Does conjugation by a Clifford send each non-identity Pauli to every other non-identity Pauli with equal frequency?

Question

I see here in Olivia DeMatteo's notes, she states:

When we consider the action of the entire Clifford group on a single non-identity Pauli, it maps that Pauli to each of the $d^2 − 1$ other possible Paulis an equal number of times. Since we have $|C_n|/|P_n|$ possible Cliffords, we get mapped to each Pauli $\frac{|Cn|/|Pn|}{d^2−1}$ times.

This is also stated in this paper (arXiv)

[...] conjugation under the Clifford group maps each nonidentity Pauli element to every other nonidentity Pauli element with equal frequency.

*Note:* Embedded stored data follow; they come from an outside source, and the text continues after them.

(** The loop runs [count] times at most: each iteration lowers [count]. *)
Fixpoint window_release_loop (n : nat) (w : tr_raft_append_window)
    (match_index : Z) : tr_raft_append_window :=
  match n with
  | O => w
  | S n' =>
      if w_count w =? 0 then w
      else
        let front := tr_append_window_at_const w 0 in
        if match_index <? inf_last_index front then w
        else
          window_release_loop n'
            (Window (array_set (w_items w) (w_head w) zero_inflight)
               ((w_head w + 1) mod TR_RAFT_MAX_INFLIGHT_APPEND_REQUESTS)
               (w_count w - 1) (w_probe w))
            match_index
  end.

Definition tr_append_window_release_through (w : tr_raft_append_window)
    (match_index : Z) : tr_raft_append_window :=
  let w := window_release_loop (Z.to_nat (w_count w)) w match_index in
  if w_count w =? 0 then Window (w_items w) 0 (w_count w) (w_probe w) else w.

Definition tr_append_window_oldest_elapsed (w : tr_raft_append_window) : Z :=
  if w_count w =? 0 then 0 else inf_elapsed_ticks (tr_append_window_at_const w 0).

(** ** The queue of a window *)

Definition window_queue (w : tr_raft_append_window) : list tr_raft_append_inflight :=
  (fun k => tr_append_window_at_const w (Z.of_nat k)) <$> seq 0 (Z.to_nat (w_count w)).

Record window_wf (w : tr_raft_append_window) : Prop := {
  ww_items : length (w_items w) = 64%nat;
  ww_head : 0 <= w_head w < TR_RAFT_MAX_INFLIGHT_APPEND_REQUESTS;
  ww_count : 0 <= w_count w <= TR_RAFT_MAX_INFLIGHT_APPEND_REQUESTS
}.

Lemma length_window_queue w : length (window_queue w) = Z.to_nat (w_count w).
Proof. unfold window_queue. by rewrite length_fmap, length_seq. Qed.

Lemma window_queue_lookup w k :
  (k < Z.to_nat (w_count w))%nat ->
  window_queue w !! k = Some (tr_append_window_at_const w (Z.of_nat k)).
Proof.
  intros Hk. unfold window_queue. rewrite list_lookup_fmap, lookup_seq_lt by done. done.
Qed.

Lemma window_slot_range w i :
  0 <= window_slot w i < TR_RAFT_MAX_INFLIGHT_APPEND_REQUESTS.
Proof. apply Z.mod_pos_bound. done. Qed.

(** Two logical positions of a window never share a slot. *)
Lemma window_slot_inj w i j :
  0 <= i < 64 -> 0 <= j < 64 -> window_slot w i = window_slot w j -> i = j.
Proof.
  unfold window_slot, TR_RAFT_MAX_INFLIGHT_APPEND_REQUESTS. intros Hi Hj H.
  pose proof (Z.div_mod (w_head w + i) 64). pose proof (Z.div_mod (w_head w + j) 64).
  lia.
Qed.

Lemma window_wf_reset probe : window_wf (tr_append_window_reset probe).
Proof. by constructor. Qed.

Lemma window_queue_reset probe : window_queue (tr_append_window_reset probe) = [].
Proof. done. Qed.

Lemma window_at_set w i j item :
  window_wf w -> 0 <= i < 64 -> 0 <= j < 64 ->
  tr_append_window_at_const (tr_append_window_at_set w i item) j =
  if i =? j then item else tr_append_window_at_const w j.
Proof.
  intros Hwf Hi Hj. unfold tr_append_window_at_const, tr_append_window_at_set.
  cbn [w_items]. change (window_slot (Window _ _ _ _) j) with (window_slot w j).
  pose proof (window_slot_range w i) as Hr. pose proof (ww_items _ Hwf).
  unfold TR_RAFT_MAX_INFLIGHT_APPEND_REQUESTS in Hr.
  destruct (Z.eqb_spec i j) as [->|Hne].
  - apply array_get_set_eq. lia.
  - apply array_get_set_ne. intros Hs. by apply window_slot_inj in Hs.
Qed.

Lemma window_push_spec w previous last :
  window_wf w ->
  let '(pushed, w') := tr_append_window_push w previous last in
  pushed = (w_count w <? TR_RAFT_MAX_INFLIGHT_APPEND_REQUESTS) /\
  window_wf w' /\ w_probe w' = w_probe w /\
  window_queue w' = window_queue w ++ if pushed then [Inflight previous last 0] else [].
Proof.
  intros Hwf. pose proof Hwf as [Hl Hh Hc]. unfold tr_append_window_push.
  unfold TR_RAFT_MAX_INFLIGHT_APPEND_REQUESTS in *.
  destruct (Z.leb_spec 64 (w_count w)) as [Hge|Hlt].
  { rewrite app_nil_r. split; [symmetry; blia|]. done. }
  split; [symmetry; blia|]. split; [|split; [done|]].
  { constructor; cbn; unfold TR_RAFT_MAX_INFLIGHT_APPEND_REQUESTS;
      rewrite ?length_array_set; lia. }
  set (item := Inflight previous last 0).
  set (w' := tr_append_window_at_set w (w_count w) item).
  unfold window_queue. cbn [w_count]. change (w_count w') with (w_count w).
  replace (Z.to_nat (w_count w + 1)) with (Z.to_nat (w_count w) + 1)%nat by lia.
  rewrite seq_app, fmap_app. f_equal.
  - apply list_fmap_ext. intros k x Hx. apply lookup_seq in Hx as [-> Hx]. cbn.
    change (tr_append_window_at_const (Window _ _ _ _)) with (tr_append_window_at_const w').
    unfold w'. rewrite window_at_set by (done || lia).
    by replace (_ =? _) with false by blia.
  - cbn. f_equal.
    change (tr_append_window_at_const (Window _ _ _ _)) with (tr_append_window_at_const w').
    unfold w'. rewrite window_at_set by (done || lia).
    by replace (_ =? _) with true by blia.
Qed.
Lemma example_entries_follow : entries_follow 1 example_entries.
Proof.
  intros k e Hk. do 3 (destruct k as [|k]; [injection Hk as <-;
    split; [done|constructor; [done|vm_compute; congruence|done]]|]). done.
Qed.

Lemma log_reachable_wf_witness : log_wf example_log.
Proof. apply (log_reachable_wf example_log), example_log_reachable. Defined.

(** Entry 3 of term 2 is not committed and is replaced; 1 and 2 are kept. *)
Lemma reconcile_protects_committed_witness :
  log_at (snd (fst (tr_raft_log_reconcile example_log 1 1 example_entries 2))) 2 =
  log_at example_log 2.
Proof.
  eapply (reconcile_protects_committed example_log 1 1 example_entries 2);
    [apply example_log_wf|lia|apply example_entries_follow|reflexivity|lia|].
  vm_compute. congruence.
Defined.

Lemma reconcile_adopts_entries_witness :
  exists l, tr_raft_log_get
      (snd (fst (tr_raft_log_reconcile example_log 1 1 example_entries 2))) 4 = Some l /\
    tr_raft_log_entry_equal l (Entry 4 3 15 1 [9]) = true.
Proof.
  eapply (reconcile_adopts_entries example_log 1 1 example_entries 2) with (k := 2%nat);
    [apply example_log_wf|lia|apply example_entries_follow|reflexivity|reflexivity|done].
Defined.

Lemma example_matching : log_matching example_log example_leader.
Proof.
  assert (forall j x1 x2, j <> 3 -> log_at example_log j = Some x1 ->
    log_at example_leader j = Some x2 -> entry_eqv x1 x2) as Hall.
  { intros j x1 x2 Hj H1 H2. assert (is_Some (log_at example_log j)) as Hb by eauto.
    apply log_at_is_Some in Hb. cbn in Hb. unfold log_last in Hb. cbn in Hb.
    assert (j = 1 \/ j = 2) as [-> | ->] by lia;
      vm_compute in H1, H2; simplify_eq; reflexivity. }
  intros i e1 e2 H1 H2 Ht j x1 x2 Hj Hx1 Hx2.
  destruct (decide (i = 3)) as [->|Hi]; [vm_compute in H1, H2; by simplify_eq|].
  destruct (decide (j = 3)) as [->|Hj3]; [|by eapply (Hall j)].
  assert (is_Some (log_at example_log i)) as Hb by eauto.
  apply log_at_is_Some in Hb. unfold log_last in Hb. cbn in Hb. lia.
Qed.

Lemma reconcile_log_matching_witness :
  log_matching (snd (fst (tr_raft_log_reconcile example_log 1 1 example_entries 2)))
    example_leader.
Proof.
  eapply (reconcile_log_matching example_log example_leader 1 1 example_entries 2);
    [apply example_log_wf|lia|apply example_entries_follow|reflexivity|reflexivity
    |apply example_matching|].
  split; [reflexivity|]. intros k e Hk.
  do 3 (destruct k as [|k]; [by injection Hk as <-|]). done.
Defined.

Lemma compact_keeps_suffix_witness :
  tr_raft_log_get (snd (tr_raft_log_compact example_log 2 1)) 3 =
  tr_raft_log_get example_log 3.
Proof.
  eapply (compact_keeps_suffix example_log 2 1 SALTS_OK);
    [apply example_log_wf|reflexivity|reflexivity|lia].
Defined.

Lemma append_batch_atomic_witness :
  tr_raft_log_get (snd (fst (tr_raft_log_append_local_batch example_log 2
    [Proposal 20 None 0; Proposal 21 None 0]))) 5 = Some (Entry 5 2 21 0 []).
Proof.
  destruct (append_batch_atomic example_log 2 [Proposal 20 None 0; Proposal 21 None 0]
    SALTS_OK (snd (fst (tr_raft_log_append_local_batch example_log 2
      [Proposal 20 None 0; Proposal 21 None 0]))) (Some 3)) as (_ & _ & Hok);
    [apply example_log_wf|vm_compute; congruence|reflexivity|].
  destruct Hok as (_ & _ & Hget); [reflexivity|].
  exact (Hget 1%nat (Proposal 21 None 0) eq_refl).
Defined.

I don't see a proof for this claim anywhere. Does anyone know of a proof for it? I think the proof for the cardinality of the Clifford group can be used to prove it, but I'm sure there is a simpler way to prove it.

Answer 1

Conjugating a non-identity Pauli operator $P$ by Clifford operators yields all non-identity Pauli operators, including $P$, with equal frequency.

Proof Let $G_n$ and $C_n$ denote the $n$-qubit Pauli and Clifford groups, respectively. For $P, Q\in G_n$, let $C_{P\to Q}$ denote the set of Clifford operators that map $P$ to $Q$ under conjugation, i.e.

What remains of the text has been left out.